Today, I see that the role of CSO requires more than a passion for the environment. It requires:


• understanding global regulations, because a local project needs to align with the requirements of ISSB, CSRD, TNFFD, and CSDDD;


• Dialogue with investors, because they finance the future;


• Empathy in the field, because communities don't understand acronyms, they understand transformations;


• And, above all, be a universal translator, capable of transforming science into narratives and narratives into impact.


This is exactly the practice I apply at SDW: one foot in the field, the other at the decision-making table.


Questions that move the future

• Will we, sustainability executives, have real power to veto decisions that harm the climate and communities?


• How long will quarterly pressures limit 10-, 20-year plans?


• Are we ready to stop treating sustainability as marketing and start treating it as strategic DNA?

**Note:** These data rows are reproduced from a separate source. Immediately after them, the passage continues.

(** * SymINDy: the evolutionary search loop and its fitness evaluator

    A shallow embedding of [symindy/symindy/symindy.py] (class [SymINDy]):
    the primitive-set renaming, the randomized genetic operators, the
    fitness evaluator [evalSymbReg], the generational driver [my_eaSimple],
    the top-level [fit] and the wrapper's [score]. The earlier variant
    [src/SymINDy/main_tmp.py] shares the operators and the driver; its
    evaluator (fixed split, negated score, minimizing weights) is not
    embedded.

    Conventions of the embedding.
    - Python floats are exact rationals ([Q]); rounding is not modelled.
    - A raised exception is a value of [exn]; code that can raise runs in
      the monad [Eff], which threads the state of the [random] module and a
      trace of the calls made to the evaluator and to the fitting engine.
    - The symbolic-regression library (DEAP) and the sparse-identification
      library (pySINDy) are collaborators: their random tree surgery and
      their numerical fitting are parameters (type classes below). *)

From Stdlib Require Import QArith Qround Qpower Qabs.
From stdpp Require Import base option list gmap strings pretty.

Local Open Scope Q_scope.

(** ** Python basics *)

Module Py.

(** Exceptions, by class. [ValueError] stands for any instance of
    [ValueError]; [OtherError] for any class not listed. *)
Inductive exn : Type :=
| ValueError (msg : string)
| TypeError (msg : string)
| IndexError (msg : string)
| OtherError (cls msg : string).

Definition is_ValueError (e : exn) : bool :=
  match e with ValueError _ => true | _ => false end.

(** Computations over a state [S] that may raise; the state survives a
    raise, as the side effects of a Python call do. *)
Definition Eff (S A : Type) : Type := S -> (exn + A) * S.

Definition ret {S A} (a : A) : Eff S A := fun s => (inr a, s).

Definition bind {S A B} (c : Eff S A) (k : A -> Eff S B) : Eff S B :=
  fun s => match c s with
           | (inr a, s') => k a s'
           | (inl e, s') => (inl e, s')
           end.

Definition raise {S A} (e : exn) : Eff S A := fun s => (inl e, s).

(** [try: c except ValueError: h], for code that has no state. *)
Definition try_except_ValueError {A} (c : exn + A) (h : exn + A) : exn + A :=
  match c with
  | inl e => if is_ValueError e then h else inl e
  | inr a => inr a
  end.

Definition lift {S A} (r : exn + A) : Eff S A := fun s => (r, s).

(** [for a in l: f a], collecting the results. *)
Fixpoint for_each {S A B} (f : A -> Eff S B) (l : list A) : Eff S (list B) :=
  match l with
  | [] => ret []
  | a :: l' => bind (f a) (fun b => bind (for_each f l') (fun bs => ret (b :: bs)))
  end.

(** [for a in l: acc = f acc a] *)
Fixpoint for_fold {S A B} (f : B -> A -> Eff S B) (l : list A) (acc : B) : Eff S B :=
  match l with
  | [] => ret acc
  | a :: l' => bind (f acc a) (for_fold f l')
  end.

(** [int(q)]: truncation toward zero. *)
Definition int (q : Q) : Z := Z.quot (Qnum q) (Z.pos (Qden q)).

(** The index a slice bound [k] denotes in a sequence of length [n]:
    negative bounds count from the end, and all bounds are clamped. *)
Definition slice_index (n : nat) (k : Z) : nat :=
  if (k <? 0)%Z then Z.to_nat (Z.max 0 (Z.of_nat n + k))
  else Nat.min (Z.to_nat k) n.

(** [x[:k]] and [x[k:]] *)
Definition slice_to {A} (x : list A) (k : Z) : list A :=
  take (slice_index (length x) k) x.
Definition slice_from {A} (x : list A) (k : Z) : list A :=
  drop (slice_index (length x) k) x.

Definition Qltb (x y : Q) : bool := negb (Qle_bool y x).

End Py.

Export Py.

Notation "x <- c ;; k" := (Py.bind c (fun x => k))
  (at level 100, c at next level, right associativity).
Notation "'let*' pat := c 'in' k" := (Py.bind c (fun x => match x with pat => k end))
  (at level 10, pat pattern, c at level 100, k at level 200).
Notation "c ;;; k" := (Py.bind c (fun _ => k))
  (at level 100, right associativity).

(** ** Data *)

(** A 2-D array, time-major: one row per time sample. *)
Definition Array2 : Type := list (list Q).

(** [time_rec_obs]: a float time step or an array of sample times. *)
Inductive TimeSpec : Type :=
| TimeStep (dt : Q)
| TimeArray (t : list Q).

(** What [split] asks of its argument: [len(x)] and slicing. *)
Class Sliceable (T : Type) : Type := {
  py_len : T -> exn + nat;
  py_slice_to : T -> Z -> T;
  py_slice_from : T -> Z -> T
}.

#[export] Instance Sliceable_list {A} : Sliceable (list A) := {|
  py_len x := inr (length x);
  py_slice_to := slice_to;
  py_slice_from := slice_from
|}.

(** A float has no [len()]. *)
#[export] Instance Sliceable_TimeSpec : Sliceable TimeSpec := {|
  py_len x := match x with
              | TimeStep _ => inl (TypeError "object of type 'float' has no len()")
              | TimeArray t => inr (length t)
              end;
  py_slice_to x k := match x with
                     | TimeStep dt => TimeStep dt
                     | TimeArray t => TimeArray (slice_to t k)
                     end;
  py_slice_from x k := match x with
                       | TimeStep dt => TimeStep dt
                       | TimeArray t => TimeArray (slice_from t k)
                       end
|}.

(** Modelled from the spec: the expression trees of the tree-evolution
    engine (DEAP's [gp.PrimitiveTree], not under src/). A tree is the
    sequence of its nodes in depth-first order, each a primitive call of
    fixed arity or an input slot (arity 0); [len] is its node count and
    [height] the depth of its deepest node, the root being at depth 0. *)
Record Node : Type := { node_name : string; arity : nat }.

Definition Tree : Type := list Node.

Fixpoint height_loop (nodes : list Node) (stack : list nat) (max_depth : nat) : nat :=
  match nodes with
  | [] => max_depth
  | elem :: rest =>
      match stack with
      | [] => max_depth
      | depth :: stack' =>
          height_loop rest (replicate (arity elem) (S depth) ++ stack')
                      (Nat.max max_depth depth)
      end
  end.

Definition height (t : Tree) : nat := height_loop t [0%nat] 0%nat.

(** Modelled from the spec: the fitness record of the tree-evolution engine
    (DEAP's [base.Fitness], not under src/): the weighted values, empty when
    the fitness is invalid; comparison is on the weighted values. *)
Record Fitness : Type := { weights : list Q; wvalues : list Q }.

Definition valid (f : Fitness) : bool :=
  match wvalues f with [] => false | _ => true end.

(** [fitness.values = values] *)
Definition set_values (f : Fitness) (values : list Q) : Fitness :=
  {| weights := weights f; wvalues := zip_with Qmult values (weights f) |}.

(** [del fitness.values] *)
Definition del_values (f : Fitness) : Fitness :=
  {| weights := weights f; wvalues := [] |}.

(** [fitness.values] *)
Definition values (f : Fitness) : list Q :=
  zip_with Qdiv (wvalues f) (weights f).

(** Lexicographic [<=] of tuples of floats. *)
Fixpoint tuple_le (a b : list Q) : bool :=
  match a, b with
  | [], _ => true
  | _ :: _, [] => false
  | x :: a', y :: b' => if Qeq_bool x y then tuple_le a' b' else Qle_bool x y
  end.

Definition fitness_le (f g : Fitness) : bool := tuple_le (wvalues f) (wvalues g).
Definition fitness_gt (f g : Fitness) : bool := negb (fitness_le f g).

(** [creator.Individual]: a list of subtrees with a [fitness] attribute. *)
Record Individual : Type := { trees : list Tree; fitness : Fitness }.

(** The calls the program makes, in order: to the fitness evaluator (under
    either of its registered names), from inside it to the tree compiler and
    the fitting engine, and from the variation step to the mating and
    mutation operators (with the offspring positions and the subtree index
    they are applied to). *)
Inductive Event : Type :=
| EvEvaluate (individual : list Tree) (flag_solution : bool) (tr_te_ratio : option Q)
| EvCompile (expr : Tree)
| EvSINDy
| EvFit (x : Array2) (t : option TimeSpec) (x_dot : option Array2)
| EvScore (x : Array2) (t : option TimeSpec) (x_dot : option Array2)
| EvCoefficients
| EvMate (i j h_component : nat)
| EvMutate (i h_component : nat).

(** The state of the [random] module: the generator's output sequence (fixed
    by the seed) and how much of it has been consumed. *)
Record Rng : Type := { outputs : nat -> N; cursor : nat }.

Record World : Type := { rng : Rng; trace : list Event }.

Definition M (A : Type) : Type := Eff World A.

Definition emit (ev : Event) : M unit :=
  fun w => (inr tt, {| rng := rng w; trace := trace w ++ [ev] |}).

(** ** The [random] module *)

Module random.

Definition genrand : M N :=
  fun w => let r := rng w in
           (inr (outputs r (cursor r)),
            {| rng := {| outputs := outputs r; cursor := S (cursor r) |};
               trace := trace w |}).

(** [random.random()]: 53 random bits scaled into [0, 1). *)
Definition random : M Q :=
  k <- genrand ;;
  ret (Z.of_N (k mod 2 ^ 53) # 2 ^ 53).

(** [random.randint(a, b)]: an integer in [a, b]. *)
Definition randint (a b : Z) : M Z :=
  if (b <? a)%Z then raise (ValueError "empty range for randrange()")
  else k <- genrand ;;
       ret (a + Z.of_N k mod (b - a + 1))%Z.

(** [random.choice(seq)] *)
Definition choice {A} (seq : list A) : M A :=
  match seq with
  | [] => raise (IndexError "Cannot choose from an empty sequence")
  | _ => k <- genrand ;;
         match seq !! (N.to_nat k mod length seq)%nat with
         | Some a => ret a
         | None => raise (IndexError "list index out of range")
         end
  end.

End random.

(** ** The collaborators *)

(** The primitive set, as far as this program reads it: the names of its
    argument slots, in order. *)
Record PrimitiveSet : Type := { arguments : list string }.

(** Modelled from the spec: the expression library builder
    ([symindy.symindy.library.library], not under src/): given the number of
    symbolic constants, the dimensionality and the time-dependence flag it
    yields a primitive set with one argument slot per input,
    [ARG0 .. ARG{dims + nc (+ 1) - 1}], the default slot names of the
    tree-evolution engine (as [configure_DEAP] of [main_tmp.py] builds it). *)
Definition library (nc dimensions : nat) (is_time_dependent : bool)
    (library_name : string) : PrimitiveSet :=
  let size_input := (dimensions + nc + if is_time_dependent then 1 else 0)%nat in
  {| arguments := (fun i : nat => "ARG" +:+ pretty i) <$> seq 0 size_input |}.

(** Modelled from the spec: [pset.renameArguments] of the tree-evolution
    engine (not under src/), called with the keyword dictionary [kargs]:
    every slot whose old name is a key of [kargs] takes the name stored
    there. *)
Definition renameArguments (pset : PrimitiveSet) (kargs : gmap string string)
    : PrimitiveSet :=
  {| arguments := (fun old_name : string => default old_name (kargs !! old_name))
                    <$> arguments pset |}.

Conclusion: More than a job, a life choice

My career has taught me that sustainability isn't just a work topic. It's a life choice. It's knowing that every water access technology implemented, every community strengthened, every child who gains health is also a living argument against the idea that ESG is just window dressing.


The role of the sustainability executive in 2025 is to be a bridge: between profit and purpose, between the board and the community, between metrics and humanity.


And perhaps the question that guides me most—and which I leave as reflection—is this:


Do we want to use sustainability as a showcase or as a real transformation?


Because the difference between the two isn't in reports, but in the lives we can change.